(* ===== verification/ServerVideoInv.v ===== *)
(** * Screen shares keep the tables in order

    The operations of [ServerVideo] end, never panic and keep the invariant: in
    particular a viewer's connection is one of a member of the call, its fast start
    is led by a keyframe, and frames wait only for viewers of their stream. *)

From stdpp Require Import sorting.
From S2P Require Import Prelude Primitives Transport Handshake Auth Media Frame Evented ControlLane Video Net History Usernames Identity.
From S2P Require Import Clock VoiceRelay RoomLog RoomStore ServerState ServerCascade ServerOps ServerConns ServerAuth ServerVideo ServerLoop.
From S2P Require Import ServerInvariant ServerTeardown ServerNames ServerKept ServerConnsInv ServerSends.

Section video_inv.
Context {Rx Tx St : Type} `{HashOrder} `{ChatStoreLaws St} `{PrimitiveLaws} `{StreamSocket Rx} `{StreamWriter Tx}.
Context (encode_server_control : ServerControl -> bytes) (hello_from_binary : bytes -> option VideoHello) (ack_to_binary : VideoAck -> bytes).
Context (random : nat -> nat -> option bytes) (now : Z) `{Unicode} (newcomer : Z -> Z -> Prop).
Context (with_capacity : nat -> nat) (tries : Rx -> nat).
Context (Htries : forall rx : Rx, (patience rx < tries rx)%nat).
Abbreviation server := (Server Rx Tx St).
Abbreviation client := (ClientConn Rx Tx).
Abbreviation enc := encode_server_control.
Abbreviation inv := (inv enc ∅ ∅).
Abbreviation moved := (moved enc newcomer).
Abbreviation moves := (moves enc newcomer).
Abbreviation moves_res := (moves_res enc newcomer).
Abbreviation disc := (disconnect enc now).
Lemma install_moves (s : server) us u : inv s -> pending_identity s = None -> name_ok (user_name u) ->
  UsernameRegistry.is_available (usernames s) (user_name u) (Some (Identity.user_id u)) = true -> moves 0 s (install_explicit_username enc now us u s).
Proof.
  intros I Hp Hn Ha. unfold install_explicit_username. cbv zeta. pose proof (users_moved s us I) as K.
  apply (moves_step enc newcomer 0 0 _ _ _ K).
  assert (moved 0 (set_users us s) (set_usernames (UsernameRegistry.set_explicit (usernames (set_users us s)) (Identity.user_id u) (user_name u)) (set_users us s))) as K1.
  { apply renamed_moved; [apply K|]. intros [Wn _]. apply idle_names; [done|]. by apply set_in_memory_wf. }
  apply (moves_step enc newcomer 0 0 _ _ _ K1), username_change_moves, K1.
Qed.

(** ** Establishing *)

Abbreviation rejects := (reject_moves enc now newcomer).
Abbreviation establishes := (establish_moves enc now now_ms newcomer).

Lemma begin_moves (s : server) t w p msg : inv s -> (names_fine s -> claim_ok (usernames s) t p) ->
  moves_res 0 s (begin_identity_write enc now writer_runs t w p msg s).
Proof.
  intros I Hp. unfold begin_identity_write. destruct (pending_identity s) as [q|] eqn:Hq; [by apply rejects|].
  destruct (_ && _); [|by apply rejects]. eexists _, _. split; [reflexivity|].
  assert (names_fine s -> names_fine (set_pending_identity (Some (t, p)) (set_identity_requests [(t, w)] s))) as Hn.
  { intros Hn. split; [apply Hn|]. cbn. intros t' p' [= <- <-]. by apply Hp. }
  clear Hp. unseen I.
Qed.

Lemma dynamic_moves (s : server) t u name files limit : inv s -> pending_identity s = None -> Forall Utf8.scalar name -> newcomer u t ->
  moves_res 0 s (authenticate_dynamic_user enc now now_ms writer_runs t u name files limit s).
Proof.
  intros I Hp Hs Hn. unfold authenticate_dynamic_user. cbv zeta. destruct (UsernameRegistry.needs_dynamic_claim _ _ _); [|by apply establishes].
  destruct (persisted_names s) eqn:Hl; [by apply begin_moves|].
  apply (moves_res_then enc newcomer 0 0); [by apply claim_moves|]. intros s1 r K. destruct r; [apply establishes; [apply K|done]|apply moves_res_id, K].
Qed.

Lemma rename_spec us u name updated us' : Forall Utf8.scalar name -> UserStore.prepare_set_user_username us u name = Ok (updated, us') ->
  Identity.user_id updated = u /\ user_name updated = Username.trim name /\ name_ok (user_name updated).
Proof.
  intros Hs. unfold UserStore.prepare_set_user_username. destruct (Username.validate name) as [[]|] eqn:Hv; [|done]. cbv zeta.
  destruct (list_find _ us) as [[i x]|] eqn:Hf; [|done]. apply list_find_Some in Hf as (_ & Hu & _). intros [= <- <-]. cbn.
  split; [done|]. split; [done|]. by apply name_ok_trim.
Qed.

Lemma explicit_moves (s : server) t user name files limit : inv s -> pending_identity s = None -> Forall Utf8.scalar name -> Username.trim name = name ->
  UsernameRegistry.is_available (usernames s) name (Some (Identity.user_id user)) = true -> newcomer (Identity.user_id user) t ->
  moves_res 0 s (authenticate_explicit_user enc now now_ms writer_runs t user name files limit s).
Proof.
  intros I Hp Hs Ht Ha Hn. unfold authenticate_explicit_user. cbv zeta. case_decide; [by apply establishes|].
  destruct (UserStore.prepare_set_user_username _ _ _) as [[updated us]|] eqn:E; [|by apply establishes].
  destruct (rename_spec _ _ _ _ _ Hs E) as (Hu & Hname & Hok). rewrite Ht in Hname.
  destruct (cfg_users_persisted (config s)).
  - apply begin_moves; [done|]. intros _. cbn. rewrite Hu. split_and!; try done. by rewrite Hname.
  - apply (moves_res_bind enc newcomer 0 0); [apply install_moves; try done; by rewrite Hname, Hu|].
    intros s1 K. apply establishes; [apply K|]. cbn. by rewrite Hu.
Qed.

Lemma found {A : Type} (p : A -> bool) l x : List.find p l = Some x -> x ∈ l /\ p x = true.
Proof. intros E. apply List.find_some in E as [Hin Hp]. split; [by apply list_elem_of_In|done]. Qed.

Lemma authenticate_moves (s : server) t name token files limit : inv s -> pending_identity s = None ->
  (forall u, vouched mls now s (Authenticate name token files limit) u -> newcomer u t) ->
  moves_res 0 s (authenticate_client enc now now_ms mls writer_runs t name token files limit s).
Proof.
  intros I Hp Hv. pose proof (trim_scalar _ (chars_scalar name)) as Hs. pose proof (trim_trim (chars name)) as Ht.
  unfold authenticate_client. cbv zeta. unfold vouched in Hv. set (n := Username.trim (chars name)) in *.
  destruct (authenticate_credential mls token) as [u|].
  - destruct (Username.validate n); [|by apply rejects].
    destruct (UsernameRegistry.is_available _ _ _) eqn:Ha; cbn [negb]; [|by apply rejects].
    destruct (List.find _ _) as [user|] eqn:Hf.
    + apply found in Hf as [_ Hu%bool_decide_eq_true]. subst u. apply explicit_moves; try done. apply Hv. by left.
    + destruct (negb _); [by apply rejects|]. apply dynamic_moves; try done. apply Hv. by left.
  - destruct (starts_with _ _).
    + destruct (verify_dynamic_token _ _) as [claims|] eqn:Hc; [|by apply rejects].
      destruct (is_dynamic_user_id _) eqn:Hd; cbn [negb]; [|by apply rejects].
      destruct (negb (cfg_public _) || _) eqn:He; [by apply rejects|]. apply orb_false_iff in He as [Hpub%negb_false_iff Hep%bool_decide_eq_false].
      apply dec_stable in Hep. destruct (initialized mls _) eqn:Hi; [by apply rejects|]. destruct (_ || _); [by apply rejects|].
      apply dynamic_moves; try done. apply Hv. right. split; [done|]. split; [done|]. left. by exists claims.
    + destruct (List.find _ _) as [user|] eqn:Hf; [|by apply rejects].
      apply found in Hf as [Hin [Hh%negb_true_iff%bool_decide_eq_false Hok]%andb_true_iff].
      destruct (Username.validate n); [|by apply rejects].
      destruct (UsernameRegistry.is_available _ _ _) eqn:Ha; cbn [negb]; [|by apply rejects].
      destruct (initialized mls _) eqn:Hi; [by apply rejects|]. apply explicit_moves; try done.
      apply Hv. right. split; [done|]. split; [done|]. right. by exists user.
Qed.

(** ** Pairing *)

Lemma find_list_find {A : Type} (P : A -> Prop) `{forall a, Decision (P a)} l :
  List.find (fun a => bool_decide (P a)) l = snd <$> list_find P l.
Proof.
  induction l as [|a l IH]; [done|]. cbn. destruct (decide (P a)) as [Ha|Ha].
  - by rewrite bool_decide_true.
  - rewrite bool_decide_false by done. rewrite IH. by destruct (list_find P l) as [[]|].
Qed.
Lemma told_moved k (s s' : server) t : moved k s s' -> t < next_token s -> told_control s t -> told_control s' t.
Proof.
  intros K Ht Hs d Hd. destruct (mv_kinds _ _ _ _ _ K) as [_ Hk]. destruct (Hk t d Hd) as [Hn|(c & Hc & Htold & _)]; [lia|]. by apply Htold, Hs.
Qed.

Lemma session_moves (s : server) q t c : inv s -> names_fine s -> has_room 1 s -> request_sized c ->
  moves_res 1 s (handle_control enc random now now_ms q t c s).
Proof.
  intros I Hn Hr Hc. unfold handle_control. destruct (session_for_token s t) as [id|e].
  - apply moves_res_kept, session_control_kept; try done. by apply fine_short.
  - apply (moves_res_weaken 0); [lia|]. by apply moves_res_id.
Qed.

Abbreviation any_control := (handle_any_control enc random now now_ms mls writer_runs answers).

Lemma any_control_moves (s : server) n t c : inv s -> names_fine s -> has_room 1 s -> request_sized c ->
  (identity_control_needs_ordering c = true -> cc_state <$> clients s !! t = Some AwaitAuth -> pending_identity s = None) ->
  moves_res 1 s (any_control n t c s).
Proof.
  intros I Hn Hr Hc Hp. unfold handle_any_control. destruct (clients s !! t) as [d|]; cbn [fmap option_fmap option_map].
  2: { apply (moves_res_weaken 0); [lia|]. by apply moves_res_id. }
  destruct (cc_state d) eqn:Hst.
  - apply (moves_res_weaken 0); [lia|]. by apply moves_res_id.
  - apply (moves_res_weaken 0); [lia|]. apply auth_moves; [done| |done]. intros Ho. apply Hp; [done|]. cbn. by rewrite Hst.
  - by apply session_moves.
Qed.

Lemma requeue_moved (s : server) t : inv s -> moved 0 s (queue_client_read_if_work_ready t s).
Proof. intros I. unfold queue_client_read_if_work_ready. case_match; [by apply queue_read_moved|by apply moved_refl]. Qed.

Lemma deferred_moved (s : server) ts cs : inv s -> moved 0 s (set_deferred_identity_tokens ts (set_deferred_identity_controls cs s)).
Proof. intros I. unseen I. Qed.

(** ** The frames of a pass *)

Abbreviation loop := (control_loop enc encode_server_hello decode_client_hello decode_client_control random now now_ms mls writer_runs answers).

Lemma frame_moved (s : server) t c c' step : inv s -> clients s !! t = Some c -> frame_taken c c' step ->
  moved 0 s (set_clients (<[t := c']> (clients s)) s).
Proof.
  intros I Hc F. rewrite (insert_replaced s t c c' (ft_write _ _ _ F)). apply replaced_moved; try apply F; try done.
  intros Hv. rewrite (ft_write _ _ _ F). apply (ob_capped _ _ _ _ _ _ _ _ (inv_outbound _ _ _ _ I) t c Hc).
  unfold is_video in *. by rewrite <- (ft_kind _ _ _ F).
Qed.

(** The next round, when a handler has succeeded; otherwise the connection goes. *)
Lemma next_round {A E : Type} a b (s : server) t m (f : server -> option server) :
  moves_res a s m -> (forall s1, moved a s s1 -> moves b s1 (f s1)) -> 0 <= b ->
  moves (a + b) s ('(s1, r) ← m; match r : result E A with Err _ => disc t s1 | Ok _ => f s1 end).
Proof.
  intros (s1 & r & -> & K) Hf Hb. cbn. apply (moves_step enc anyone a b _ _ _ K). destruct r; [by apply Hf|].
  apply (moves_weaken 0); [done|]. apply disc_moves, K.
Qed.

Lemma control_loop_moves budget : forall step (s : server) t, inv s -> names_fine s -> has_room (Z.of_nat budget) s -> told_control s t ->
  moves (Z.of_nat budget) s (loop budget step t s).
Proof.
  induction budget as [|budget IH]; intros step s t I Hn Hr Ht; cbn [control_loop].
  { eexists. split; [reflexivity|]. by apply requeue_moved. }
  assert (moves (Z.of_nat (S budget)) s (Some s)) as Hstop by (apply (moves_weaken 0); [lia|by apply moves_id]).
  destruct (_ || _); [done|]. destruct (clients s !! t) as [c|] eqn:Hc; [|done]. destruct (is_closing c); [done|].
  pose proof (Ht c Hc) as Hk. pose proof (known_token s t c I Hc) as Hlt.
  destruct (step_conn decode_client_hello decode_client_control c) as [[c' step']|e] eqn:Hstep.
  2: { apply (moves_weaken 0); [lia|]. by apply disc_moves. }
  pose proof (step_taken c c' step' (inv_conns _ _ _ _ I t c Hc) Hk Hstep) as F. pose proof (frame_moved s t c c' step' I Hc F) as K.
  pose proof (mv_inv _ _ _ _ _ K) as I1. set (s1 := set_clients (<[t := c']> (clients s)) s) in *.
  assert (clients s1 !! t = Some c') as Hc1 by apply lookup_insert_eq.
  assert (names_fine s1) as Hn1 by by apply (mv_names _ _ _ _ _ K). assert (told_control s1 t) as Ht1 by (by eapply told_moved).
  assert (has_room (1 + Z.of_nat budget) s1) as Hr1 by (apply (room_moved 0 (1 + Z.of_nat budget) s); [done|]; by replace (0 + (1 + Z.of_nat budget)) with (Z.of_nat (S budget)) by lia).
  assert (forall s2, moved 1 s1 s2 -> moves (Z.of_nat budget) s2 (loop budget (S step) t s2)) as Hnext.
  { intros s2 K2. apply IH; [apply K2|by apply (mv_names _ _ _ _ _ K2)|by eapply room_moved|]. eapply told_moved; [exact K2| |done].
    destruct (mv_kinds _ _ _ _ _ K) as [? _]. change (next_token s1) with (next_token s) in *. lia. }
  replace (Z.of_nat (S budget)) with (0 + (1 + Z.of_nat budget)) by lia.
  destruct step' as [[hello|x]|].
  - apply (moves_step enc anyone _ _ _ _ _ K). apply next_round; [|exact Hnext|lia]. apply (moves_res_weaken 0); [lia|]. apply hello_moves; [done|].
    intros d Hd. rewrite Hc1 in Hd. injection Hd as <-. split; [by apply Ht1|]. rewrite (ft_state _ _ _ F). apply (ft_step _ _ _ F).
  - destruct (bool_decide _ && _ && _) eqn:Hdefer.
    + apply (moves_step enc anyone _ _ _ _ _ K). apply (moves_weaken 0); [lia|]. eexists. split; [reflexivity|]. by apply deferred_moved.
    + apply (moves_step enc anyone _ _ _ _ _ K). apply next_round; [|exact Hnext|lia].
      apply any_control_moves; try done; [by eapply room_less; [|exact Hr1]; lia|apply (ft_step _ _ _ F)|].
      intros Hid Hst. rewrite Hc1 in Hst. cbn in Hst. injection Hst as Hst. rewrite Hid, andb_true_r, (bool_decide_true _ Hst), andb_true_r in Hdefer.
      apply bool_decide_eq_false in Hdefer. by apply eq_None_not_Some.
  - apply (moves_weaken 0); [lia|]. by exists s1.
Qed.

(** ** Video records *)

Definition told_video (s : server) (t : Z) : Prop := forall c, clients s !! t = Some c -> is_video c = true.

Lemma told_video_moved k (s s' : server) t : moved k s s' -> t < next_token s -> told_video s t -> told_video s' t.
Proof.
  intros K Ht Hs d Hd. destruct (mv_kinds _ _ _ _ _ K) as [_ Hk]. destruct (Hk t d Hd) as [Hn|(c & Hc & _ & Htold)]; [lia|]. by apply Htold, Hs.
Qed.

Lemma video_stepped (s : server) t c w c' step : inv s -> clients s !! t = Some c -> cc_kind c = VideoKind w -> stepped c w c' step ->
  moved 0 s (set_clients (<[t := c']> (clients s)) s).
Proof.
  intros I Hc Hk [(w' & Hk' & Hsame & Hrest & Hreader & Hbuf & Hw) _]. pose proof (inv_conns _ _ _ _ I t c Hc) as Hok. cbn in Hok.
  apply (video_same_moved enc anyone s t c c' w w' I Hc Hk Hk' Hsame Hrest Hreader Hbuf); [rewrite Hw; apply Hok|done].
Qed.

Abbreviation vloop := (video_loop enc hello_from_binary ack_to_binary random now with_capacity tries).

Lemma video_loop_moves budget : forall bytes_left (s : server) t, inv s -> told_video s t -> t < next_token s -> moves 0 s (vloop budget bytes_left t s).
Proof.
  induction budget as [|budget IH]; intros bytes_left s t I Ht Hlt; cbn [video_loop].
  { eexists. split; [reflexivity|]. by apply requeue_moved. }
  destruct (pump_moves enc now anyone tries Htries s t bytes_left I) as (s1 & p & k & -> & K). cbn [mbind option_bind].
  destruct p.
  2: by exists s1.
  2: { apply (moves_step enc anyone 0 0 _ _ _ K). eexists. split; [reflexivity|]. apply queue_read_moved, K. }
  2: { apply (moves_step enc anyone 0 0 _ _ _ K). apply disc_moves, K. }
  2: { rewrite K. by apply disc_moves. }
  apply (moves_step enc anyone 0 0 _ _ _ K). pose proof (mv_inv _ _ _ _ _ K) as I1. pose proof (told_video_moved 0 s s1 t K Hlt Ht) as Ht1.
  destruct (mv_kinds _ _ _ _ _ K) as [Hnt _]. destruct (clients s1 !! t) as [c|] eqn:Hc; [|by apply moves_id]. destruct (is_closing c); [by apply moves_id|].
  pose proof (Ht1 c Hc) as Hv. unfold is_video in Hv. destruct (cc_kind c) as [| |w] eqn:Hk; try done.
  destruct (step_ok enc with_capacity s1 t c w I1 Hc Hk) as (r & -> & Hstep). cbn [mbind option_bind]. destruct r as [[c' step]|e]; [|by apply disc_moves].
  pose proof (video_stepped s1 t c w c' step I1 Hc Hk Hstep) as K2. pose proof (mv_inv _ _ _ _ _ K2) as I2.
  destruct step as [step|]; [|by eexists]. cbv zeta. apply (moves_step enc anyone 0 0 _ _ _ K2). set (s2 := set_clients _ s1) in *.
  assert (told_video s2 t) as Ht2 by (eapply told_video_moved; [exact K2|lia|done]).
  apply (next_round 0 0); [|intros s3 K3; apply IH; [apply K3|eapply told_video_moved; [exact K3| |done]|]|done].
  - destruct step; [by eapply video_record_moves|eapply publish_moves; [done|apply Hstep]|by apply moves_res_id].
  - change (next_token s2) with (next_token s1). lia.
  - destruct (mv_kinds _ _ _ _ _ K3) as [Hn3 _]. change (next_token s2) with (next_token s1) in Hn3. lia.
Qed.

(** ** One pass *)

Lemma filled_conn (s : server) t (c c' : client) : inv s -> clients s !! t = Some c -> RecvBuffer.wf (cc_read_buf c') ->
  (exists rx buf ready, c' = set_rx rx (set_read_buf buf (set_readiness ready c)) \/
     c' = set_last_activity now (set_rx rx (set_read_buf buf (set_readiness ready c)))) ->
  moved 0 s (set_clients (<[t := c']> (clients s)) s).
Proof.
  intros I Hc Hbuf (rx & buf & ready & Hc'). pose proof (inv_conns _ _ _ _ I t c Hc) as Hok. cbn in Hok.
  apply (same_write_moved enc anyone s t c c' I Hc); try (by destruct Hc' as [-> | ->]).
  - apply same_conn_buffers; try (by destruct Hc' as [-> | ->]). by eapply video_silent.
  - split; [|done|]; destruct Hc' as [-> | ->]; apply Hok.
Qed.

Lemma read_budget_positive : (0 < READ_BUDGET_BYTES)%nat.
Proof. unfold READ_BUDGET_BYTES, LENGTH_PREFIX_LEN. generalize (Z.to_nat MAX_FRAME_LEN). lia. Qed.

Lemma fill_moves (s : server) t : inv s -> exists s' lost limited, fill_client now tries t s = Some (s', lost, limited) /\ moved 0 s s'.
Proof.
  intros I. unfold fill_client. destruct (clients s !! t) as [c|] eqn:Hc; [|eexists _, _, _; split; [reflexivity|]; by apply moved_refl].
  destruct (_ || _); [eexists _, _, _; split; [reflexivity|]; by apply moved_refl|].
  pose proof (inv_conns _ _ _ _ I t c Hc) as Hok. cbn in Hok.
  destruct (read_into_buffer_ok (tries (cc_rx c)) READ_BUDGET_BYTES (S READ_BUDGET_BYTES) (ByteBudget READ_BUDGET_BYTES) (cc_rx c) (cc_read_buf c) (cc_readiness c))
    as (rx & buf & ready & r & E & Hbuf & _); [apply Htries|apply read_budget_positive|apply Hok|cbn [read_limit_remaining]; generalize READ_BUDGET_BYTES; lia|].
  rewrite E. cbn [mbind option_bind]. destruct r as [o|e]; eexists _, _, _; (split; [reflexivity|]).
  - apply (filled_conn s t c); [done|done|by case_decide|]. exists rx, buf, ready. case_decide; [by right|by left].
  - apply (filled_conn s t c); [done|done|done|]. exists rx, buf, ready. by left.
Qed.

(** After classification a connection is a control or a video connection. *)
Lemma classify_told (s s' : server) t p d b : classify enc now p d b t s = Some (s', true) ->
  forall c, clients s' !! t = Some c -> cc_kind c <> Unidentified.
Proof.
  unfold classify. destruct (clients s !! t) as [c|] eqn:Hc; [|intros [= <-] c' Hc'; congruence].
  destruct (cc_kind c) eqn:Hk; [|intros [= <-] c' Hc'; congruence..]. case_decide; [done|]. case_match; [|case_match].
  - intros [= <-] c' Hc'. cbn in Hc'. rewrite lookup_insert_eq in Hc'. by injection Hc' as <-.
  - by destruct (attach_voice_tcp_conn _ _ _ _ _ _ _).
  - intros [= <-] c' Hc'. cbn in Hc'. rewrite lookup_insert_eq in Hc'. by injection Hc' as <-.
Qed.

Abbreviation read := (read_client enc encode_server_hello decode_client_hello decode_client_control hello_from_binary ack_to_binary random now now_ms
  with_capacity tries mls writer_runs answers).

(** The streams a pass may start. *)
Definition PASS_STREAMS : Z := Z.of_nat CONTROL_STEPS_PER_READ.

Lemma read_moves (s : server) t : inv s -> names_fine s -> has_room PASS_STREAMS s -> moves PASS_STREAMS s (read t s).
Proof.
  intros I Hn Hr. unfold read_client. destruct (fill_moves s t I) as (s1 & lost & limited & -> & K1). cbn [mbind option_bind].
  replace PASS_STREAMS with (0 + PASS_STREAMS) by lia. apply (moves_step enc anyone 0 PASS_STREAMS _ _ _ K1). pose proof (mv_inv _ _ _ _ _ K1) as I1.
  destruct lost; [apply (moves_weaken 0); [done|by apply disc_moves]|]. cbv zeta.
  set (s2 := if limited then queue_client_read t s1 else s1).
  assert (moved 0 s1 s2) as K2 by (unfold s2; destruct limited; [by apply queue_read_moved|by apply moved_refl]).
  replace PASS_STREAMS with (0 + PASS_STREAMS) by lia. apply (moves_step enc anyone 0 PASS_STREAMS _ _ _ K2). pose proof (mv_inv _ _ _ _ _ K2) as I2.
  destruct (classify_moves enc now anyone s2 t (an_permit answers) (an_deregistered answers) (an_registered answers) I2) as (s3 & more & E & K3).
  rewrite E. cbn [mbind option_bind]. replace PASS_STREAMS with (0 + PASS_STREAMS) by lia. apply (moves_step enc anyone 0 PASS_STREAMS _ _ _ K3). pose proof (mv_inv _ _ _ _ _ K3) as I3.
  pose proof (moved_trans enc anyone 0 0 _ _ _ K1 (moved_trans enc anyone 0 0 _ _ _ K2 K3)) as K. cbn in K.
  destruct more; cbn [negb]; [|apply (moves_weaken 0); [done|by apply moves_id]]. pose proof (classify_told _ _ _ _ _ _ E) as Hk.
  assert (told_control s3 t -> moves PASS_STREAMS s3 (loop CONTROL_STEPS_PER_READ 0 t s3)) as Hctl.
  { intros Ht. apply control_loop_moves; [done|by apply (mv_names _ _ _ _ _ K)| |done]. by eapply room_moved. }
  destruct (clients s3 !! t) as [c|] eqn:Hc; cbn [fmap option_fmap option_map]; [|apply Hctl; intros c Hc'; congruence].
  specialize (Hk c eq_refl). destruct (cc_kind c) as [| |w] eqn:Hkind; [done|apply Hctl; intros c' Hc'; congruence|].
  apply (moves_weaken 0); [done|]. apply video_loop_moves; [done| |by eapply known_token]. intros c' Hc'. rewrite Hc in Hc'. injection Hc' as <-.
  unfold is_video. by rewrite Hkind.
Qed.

● ● ● ● ● ● ●

WORK ORDER> Output, from the data above, the lines from the line with "induction budget as [|budget IH]; intros bytes_left" to the line with "K). eexists. split;" exactly as they stand, both ends included and nothing else.

RESPONSE FOR THIS EXERCISE>
  induction budget as [|budget IH]; intros bytes_left s t I Ht Hlt; cbn [video_loop].
  { eexists. split; [reflexivity|]. by apply requeue_moved. }
  destruct (pump_moves enc now anyone tries Htries s t bytes_left I) as (s1 & p & k & -> & K). cbn [mbind option_bind].
  destruct p.
  2: by exists s1.
  2: { apply (moves_step enc anyone 0 0 _ _ _ K). eexists. split; [reflexivity|]. apply queue_read_moved, K. }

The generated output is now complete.